Immaginate di essere un genitore e di chiedervi: ma se mi succedesse qualcosa o se morissi che cosa ne sarà di mio figlio? È un pensiero che forse ogni genitore fa e in questo caso è aggravato da una orrenda ingiustizia e da mancati diritti, giustificati nascondendosi dietro alla trascuratezza burocratica.

“Prima i bambini” è spesso uno slogan urlato dai conservatori per difendere le posizioni più indifendibili, ma è bizzarro che in questo caso non valga. E chi può pensare che a pagare debbano essere i bambini, proprio quelli che dovrebbero venire prima? Come si può giustificare la condizione di questa bambina, sospesa nel nulla e priva di un riconoscimento ufficiale?
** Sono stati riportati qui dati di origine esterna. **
(* ===== verification/SqlLike.v ===== *)
(** * LIKE patterns

    Models [like_match] of [crates/sql/src/executor.rs]: the table of the dynamic
    program is kept row by row.  [like_match_spec] says that it decides the meaning
    of a pattern: [%] stands for any text, [_] for any character, any other
    character for itself. *)

From S2P Require Import Prelude Bytes Strings.

Module Like.

(** A character is the list of its UTF-8 bytes. *)
Abbreviation char := (list N).

Definition percent : char := [37].
Definition underscore : char := [95].

(** The first row: [dp[0][j]] for the pattern from [j] on. *)
Fixpoint first_row (left : bool) (p : list char) : list bool :=
  match p with
  | [] => []
  | x :: p =>
      let v := if bool_decide (x = percent) then left else false in
      v :: first_row v p
  end.

(** The cells [dp[i][j + 1 ..]] for the character [c = s[i - 1]]: [diag] is
    [dp[i - 1][j]], [up] the cells [dp[i - 1][j + 1 ..]] and [left] is [dp[i][j]]. *)
Fixpoint next_cells (c : char) (p : list char) (diag : bool) (up : list bool) (left : bool) : list bool :=
  match p, up with
  | x :: p, u :: up =>
      let v := if bool_decide (x = percent) then u || left
               else if bool_decide (x = underscore) || bool_decide (x = c) then diag
               else false in
      v :: next_cells c p u up v
  | _, _ => []
  end.

Definition next_row (p : list char) (row : list bool) (c : char) : list bool :=
  match row with
  | [] => []
  | d :: up => false :: next_cells c p d up false
  end.

Definition like_chars (s p : list char) : bool :=
  default false (last (foldl (next_row p) (true :: first_row true p) s)).

Definition like_match (s pattern : list N) : bool := like_chars (chars s) (chars pattern).

(** ** The meaning of a pattern *)

Inductive matches : list char -> list char -> Prop :=
  | matches_nil : matches [] []
  | matches_percent s1 s2 p : matches s2 p -> matches (s1 ++ s2) (percent :: p)
  | matches_any c s p : matches s p -> matches (c :: s) (underscore :: p)
  | matches_char c s p : c <> percent -> matches s p -> matches (c :: s) (c :: p).

(** ** The table

    Row [i] has at [j] whether the first [j] characters of the pattern match the
    first [i] characters of the text.  The meaning is given on prefixes by the same
    equations from the right. *)

Lemma matches_app s1 s2 p1 p2 : matches s1 p1 -> matches s2 p2 -> matches (s1 ++ s2) (p1 ++ p2).
Proof. induction 1; cbn; intros; [done| |by constructor; auto..]. rewrite <- app_assoc. constructor. auto. Qed.

Lemma matches_app_inv s p1 p2 : matches s (p1 ++ p2) -> exists s1 s2, s = s1 ++ s2 /\ matches s1 p1 /\ matches s2 p2.
Proof.
  revert s. induction p1 as [|x p1 IH]; cbn; intros s Hm.
  { exists [], s. by repeat constructor. }
  inversion Hm as [|s1 s2 p Hm'|c s' p Hm'|c s' p Hne Hm']; subst;
    apply IH in Hm' as (t1 & t2 & -> & H1 & H2).
  - exists (s1 ++ t1), t2. rewrite app_assoc. split; [done|]. split; [by constructor|done].
  - exists (c :: t1), t2. split; [done|]. split; [by constructor|done].
  - exists (x :: t1), t2. split; [done|]. split; [by constructor|done].
Qed.

Lemma matches_snoc_percent s p : matches s (p ++ [percent]) <-> exists s1 s2, s = s1 ++ s2 /\ matches s1 p.
Proof.
  split.
  - intros (s1 & s2 & -> & H1 & _)%matches_app_inv. eauto.
  - intros (s1 & s2 & -> & H1). apply matches_app; [done|]. rewrite <- (app_nil_r s2). by repeat constructor.
Qed.

Lemma matches_snoc_other s p x : x <> percent ->
  matches s (p ++ [x]) <-> exists s1 c, s = s1 ++ [c] /\ (x = underscore \/ x = c) /\ matches s1 p.
Proof.
  intros Hx. split.
  - intros (s1 & s2 & -> & H1 & H2)%matches_app_inv. exists s1.
    inversion H2 as [|? ? ? Hm|c s' ? Hm|c s' ? ? Hm]; subst; try done;
      inversion Hm; subst; eauto.
  - intros (s1 & c & -> & Hc & H1). apply matches_app; [done|].
    destruct Hc as [->| ->]; by repeat constructor.
Qed.

(** The recurrence of the table. *)
Lemma matches_nil_l p x : matches [] (p ++ [x]) <-> x = percent /\ matches [] p.
Proof.
  destruct (decide (x = percent)) as [->|Hx].
  - rewrite matches_snoc_percent. split.
    + intros (s1 & s2 & [-> ->]%eq_sym%app_nil & H). done.
    + intros [_ H]. by exists [], [].
  - rewrite matches_snoc_other by done. split; [|by intros []].
    intros (s1 & c & He & _). by destruct s1.
Qed.

Lemma matches_cell s c p x : matches (s ++ [c]) (p ++ [x]) <->
  if decide (x = percent) then matches s (p ++ [x]) \/ matches (s ++ [c]) p
  else (x = underscore \/ x = c) /\ matches s p.
Proof.
  case_decide as Hx; [subst|].
  - rewrite !matches_snoc_percent. split.
    + intros (s1 & s2 & He & H). destruct s2 as [|d s2 _] using rev_ind.
      * rewrite app_nil_r in He. subst. auto.
      * rewrite app_assoc in He. apply app_inj_tail in He as [-> ->]. left. eauto.
    + intros [(s1 & s2 & -> & H)|H]; [|by exists (s ++ [c]), []; rewrite app_nil_r].
      exists s1, (s2 ++ [c]). by rewrite app_assoc.
  - rewrite matches_snoc_other by done. split.
    + intros (s1 & d & [-> ->]%app_inj_tail & ?). done.
    + intros ?. eauto.
Qed.

(** The cells of the row for the text [s], right of the first. *)
Definition cells (s p1 p2 : list char) (row : list bool) : Prop :=
  length row = length p2 /\
  forall k b, row !! k = Some b -> b = true <-> matches s (p1 ++ take (S k) p2).

Lemma cells_cons s p1 x p2 b row :
  (b = true <-> matches s (p1 ++ [x])) -> cells s (p1 ++ [x]) p2 row -> cells s p1 (x :: p2) (b :: row).
Proof.
  intros Hb [Hl Hc]. split; [cbn; lia|]. intros [|k] b' Hk; cbn in Hk.
  - injection Hk as <-. done.
  - apply Hc in Hk. by rewrite Hk, <- app_assoc.
Qed.

Lemma cells_inv s p1 x p2 b row : cells s p1 (x :: p2) (b :: row) ->
  (b = true <-> matches s (p1 ++ [x])) /\ cells s (p1 ++ [x]) p2 row.
Proof.
  intros [Hl Hc]. split; [by apply (Hc O)|]. split; [cbn in Hl; lia|]. intros k b' Hk.
  rewrite <- app_assoc. by apply (Hc (S k)).
Qed.

Lemma first_row_ok left p1 p2 : (left = true <-> matches [] p1) -> cells [] p1 p2 (first_row left p2).
Proof.
  revert left p1. induction p2 as [|x p2 IH]; intros left p1 Hl; cbn [first_row]; [by split|].
  assert (Hv : (if bool_decide (x = percent) then left else false) = true <-> matches [] (p1 ++ [x])).
  { rewrite matches_nil_l, <- Hl. case_bool_decide; naive_solver. }
  apply cells_cons; auto.
Qed.

Lemma next_cells_ok s c p1 p2 diag up left :
  (diag = true <-> matches s p1) -> cells s p1 p2 up -> (left = true <-> matches (s ++ [c]) p1) ->
  cells (s ++ [c]) p1 p2 (next_cells c p2 diag up left).
Proof.
  revert p1 diag up left. induction p2 as [|x p2 IH]; intros p1 diag up left Hd Hu Hl; cbn [next_cells]; [by split|].
  destruct up as [|u up]; [by destruct Hu|]. apply cells_inv in Hu as [Hu Hup].
  match goal with |- cells _ _ _ (?v :: _) => assert (Hv : v = true <-> matches (s ++ [c]) (p1 ++ [x])) end.
  { rewrite matches_cell. case_decide as Hx.
    - rewrite bool_decide_true by done. rewrite orb_true_iff. by rewrite Hu, Hl.
    - rewrite bool_decide_false by done. destruct (bool_decide (x = underscore) || _) eqn:E.
      + rewrite orb_true_iff, !bool_decide_eq_true in E. rewrite Hd. tauto.
      + rewrite orb_false_iff, !bool_decide_eq_false in E. naive_solver. }
  apply cells_cons; auto.
Qed.

(** [like_match] accepts the texts the pattern matches. *)
Theorem like_match_spec s pattern : like_match s pattern = true <-> matches (chars s) (chars pattern).
Proof.
  unfold like_match. generalize (chars s) as t, (chars pattern) as p. clear. intros t p. unfold like_chars.
  assert (Hrow : exists d up, foldl (next_row p) (true :: first_row true p) t = d :: up /\
    (d = true <-> matches t []) /\ cells t [] p up).
  { induction t as [|c t IH] using rev_ind; cbn [foldl].
    - exists true, (first_row true p). split; [done|].
      assert (Hn : true = true <-> matches [] []) by (split; [constructor|done]).
      split; [done|]. by apply first_row_ok.
    - destruct IH as (d & up & He & Hd & Hup). rewrite foldl_app, He. cbn [foldl next_row].
      assert (Hf : false = true <-> matches (t ++ [c]) []).
      { split; [done|]. intros H. inversion H as [Hn| | |]. by destruct t. }
      do 2 eexists. split; [done|]. split; [done|]. by apply next_cells_ok. }
  destruct Hrow as (d & up & -> & Hd & [Hl Hc]). rewrite last_lookup. cbn [length Nat.pred].
  destruct p as [|x p] using rev_ind.
  - destruct up; [|done]. cbn. done.
  - rewrite Hl, length_app, Nat.add_comm. change ((d :: up) !! (length [x] + length p)%nat) with (up !! length p).
    destruct (up !! length p) as [b|] eqn:E.
    + apply Hc in E. rewrite take_ge in E by (rewrite length_app; cbn; lia). exact E.
    + apply lookup_ge_None in E. rewrite Hl, length_app in E. cbn in E. lia.
Qed.

End Like.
Questo è un bel guaio, soprattutto perché nel frattempo la Camera ha approvato quella sciocchezza del reato universale e, sebbene inapplicabile e normativamente insensato, il bersaglio di questa proposta di legge – che è solo un posizionamento politico e moralistico – sembra essere chiaro: non garantire diritti ai nati in un modo insolito (ma poi che vuol dire?), tutti i figli non geneticamente affini e quindi forse anche quelli nati grazie all’uso di un gamete altrui ( la cosiddetta eterologa). Il modello familiare è abbastanza evidente: madre e padre che non devono avere bisogno di diavolerie tecnologiche e devono condividere il patrimonio genetico – che è una ossessione di cui qualcuno bravo dovrebbe prima o poi occuparsi. Se quel modello lo scegli per te va pure bene, ma può essere usato per togliere diritti e per punire i figli?

La Corte ha condannato l’Italia per la violazione dell’articolo 8 della Convenzione europea, il diritto al rispetto della propria vita privata e familiare, ma non c’è niente di cui rallegrarsi. Non solo per alcuni aspetti specifici della decisione ( soprattutto rispetto alla madre solo intenzionale) ma perché non è giusto che passi tutto questo tempo, non è giusto che molti bambini corrano il rischio di passare anni in un limbo normativo, mentre tutti continuano a concordare che “prima i bambini”. Ma cosa vuol dire?